Richaud tenía unos cincuenta años, cabello claro recogido en una cola y gafitas redondas. Ambas mujeres avanzaron por interminables pasillos que nada tenían que ver con la imagen anticuada que uno podría hacerse de este tipo de instituciones. Líneas claras, limpias y diseño vanguardista. Incluso había visitas guiadas: grupos de gente circulaban por el corazón de la inmensa biblioteca siguiendo a un guía. Lucie tuvo la certeza de que habían caminado por lo menos cinco minutos, subiendo y bajando escaleras, hasta llegar a una minúscula sala circular, sin ventanas, iluminada por fluorescentes. Los expedientes, ordenados en centenares y centenares de ficheros, se elevaban a varios metros de altura y se podía acceder a ellos mediante una escalera con ruedas. La policía pudo leer, entre otras referencias: «Tribunal de menores delincuentes (1912-1958)», «Tribunal de bienestar social (1950-1974)»… La documentalista se detuvo en medio de la sala.
– Aquí es. A mi entender, aquí es donde tiene más posibilidades de obtener lo que busca. La mayoría de los expedientes conservados aquí son de huérfanos de menos de dieciséis años. Los del tribunal de menores delincuentes, por ejemplo, corresponden a niños abandonados, o cuyos padres perdieron la tutela, y se hallaban en circunstancias que podían convertirlos en delincuentes.
Lucie señaló otra parte de la sala, que le interesaba particularmente: «Comunidades religiosas (1925-1961)». Mientras la documentalista tomaba aire, le preguntó:
– ¿Y eso?
Richaud se tocó instintivamente la medalla que lucía al cuello, colgando de una cadena de oro.
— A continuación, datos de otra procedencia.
(** C10: whatever the page and its functions do, in any order, thrown out of or not, with handlers bound and unbound while
    events are dispatched: every list of handlers has the delegated ones in front, [delegateCount] is their number, each
    handler is in the list of the type that stands for the one it was asked for, with sorted namespaces and a guid
    that was given, and no list is empty.  The element listens to the events of the browser for exactly the types it
    has a list for, but for focusin and focusout where the browser does not let them bubble: for these its document captures
    focus or blur, as long as there is a list. *)
Theorem handlers_in_place b dom window finds depth bodies n m hs el k :
  let w := after dom window finds depth bodies n hs (new_world b m) in
  ((el, k) ∈ w_listening w <-> is_Some (handlers_of el k w) /\ (focusinBubbles (w_browser w) = true \/ orig_of k = None)) /\
  forall l, handlers_of el k w = Some l ->
    hs_list l <> [] /\
    (exists ds us, hs_list l = ds ++ us /\ Forall (fun h => is_Some (h_selector h)) ds /\ Forall (fun h => h_selector h = None) us /\
       delegateCount l = Z.of_nat (length ds)) /\
    Forall (in_place (w_guid w) k) (hs_list l) /\
    forall orig, focusinBubbles (w_browser w) = false -> orig_of k = Some orig -> (doc_of w el, orig) ∈ w_capturing w.
Proof.
  intros w. assert (WF w) as Hw by (apply after_wf, new_world_wf). split.
  { rewrite (wf_listening w Hw). unfold fixed. destruct (focusinBubbles _); naive_solver. }
  intros l Hl. destruct (wf_handlers w Hw el k l Hl) as (H1 & (ds & us & H2 & H3 & H4 & H5) & H6). split; [done|]. split; [|split; [done|]].
  - exists ds, us. split; [done|]. unfold delegated in *. split; [|split; [|done]].
    + eapply Forall_impl; [exact H3|]. intros h Hh. by apply bool_decide_eq_true in Hh.
    + eapply Forall_impl; [exact H4|]. intros h Hh. apply bool_decide_eq_false in Hh. by apply eq_None_not_Some.
  - intros orig Hb Ho. assert (fixed w k = Some orig) as Hf by (unfold fixed; by rewrite Hb).
    destruct (wf_captures w Hw) as [C1 _ C3]. apply (C1 _ k); [done|]. specialize (C3 (doc_of w el) k ltac:(by eexists)).
    assert (el ∈ wants (doc_of w el) k w) as Hin by (apply elem_of_wants; split; [done|by eexists]).
    destruct (w_attaches w !! (doc_of w el, k)); [by eexists|]. cbn in C3.
    assert (size (wants (doc_of w el) k w) = 0%nat) as Hz%size_empty_inv by lia. set_solver.
Qed.

(** ** Instances *)

(** A document with a body, a list and an item; the selector "li" finds the item. *)
Definition example_dom : list node := [Node Document None false; Node Element (Some 0) false; Node Element (Some 1) false; Node Element (Some 2) false]%nat.
Definition example_finds (s : text) (this el : nat) : bool := bool_decide (s = txt "li" /\ el = 3%nat).
Definition example_bodies (f : nat) : list action * option bool :=
  match f with 0%nat => ([ANote 0], None) | 1%nat => ([AStop], Some false) | _ => ([], None) end.

(** A browser where focusin does not bubble; the elements are of the document. *)
Definition example_browser : browser := Browser false (fun el => match el with 1 | 2 | 3 => Some 0 | _ => None end)%nat.

(** Delegated handlers on the body, two handlers on the item, one of them with a namespace. *)
Definition example_page : list happening :=
  [HScript [AOn 1 (txt "click focus") (Some (txt "li")) 0 false; AOn 3 (txt "click.menu.list focus") None 0 false; AOn 3 (txt "click") None 2 false]].
Definition example_world : world := after example_dom 9 example_finds 5 example_bodies 9 example_page (new_world example_browser 4).

Lemma handlers_in_place_witness :
  exists l, handlers_of 1 (txt "focusin") example_world = Some l /\ Forall (in_place (w_guid example_world) (txt "focusin")) (hs_list l) /\
    (0%nat, txt "focus") ∈ w_capturing example_world.
Proof.
  destruct (handlers_of 1 (txt "focusin") example_world) as [l|] eqn:E; [|vm_compute in E; discriminate E].
  exists l. split; [reflexivity|].
  destruct (proj2 (handlers_in_place example_browser example_dom 9 example_finds 5 example_bodies 9 4 example_page 1 (txt "focusin")) l E) as (_ & _ & H & Hc).
  split; [exact H|]. apply (Hc (txt "focus")); vm_compute; reflexivity.
Defined.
– Tiene usted suerte, se trata de unos archivos recuperados hace unas semanas y que hasta ahora no se podían consultar, puesto que se hallaban en instituciones religiosas. Pero la provincia de Quebec se aparta cada vez más de su religión a favor de un mundo asediado por la modernidad, y esas instituciones cierran una detrás de otra por un cruel problema de dinero. Así que nosotros recuperamos sus archivos, pues ya no tienen donde guardarlos.
Suspiró.
– Como puede ver, hay muchos expedientes, ya que aquí se guardan también los de los orfelinatos de las ciudades y regiones vecinas. Esas comunidades religiosas fueron boyantes en su momento y acogían sobre todo a huérfanos ilegítimos.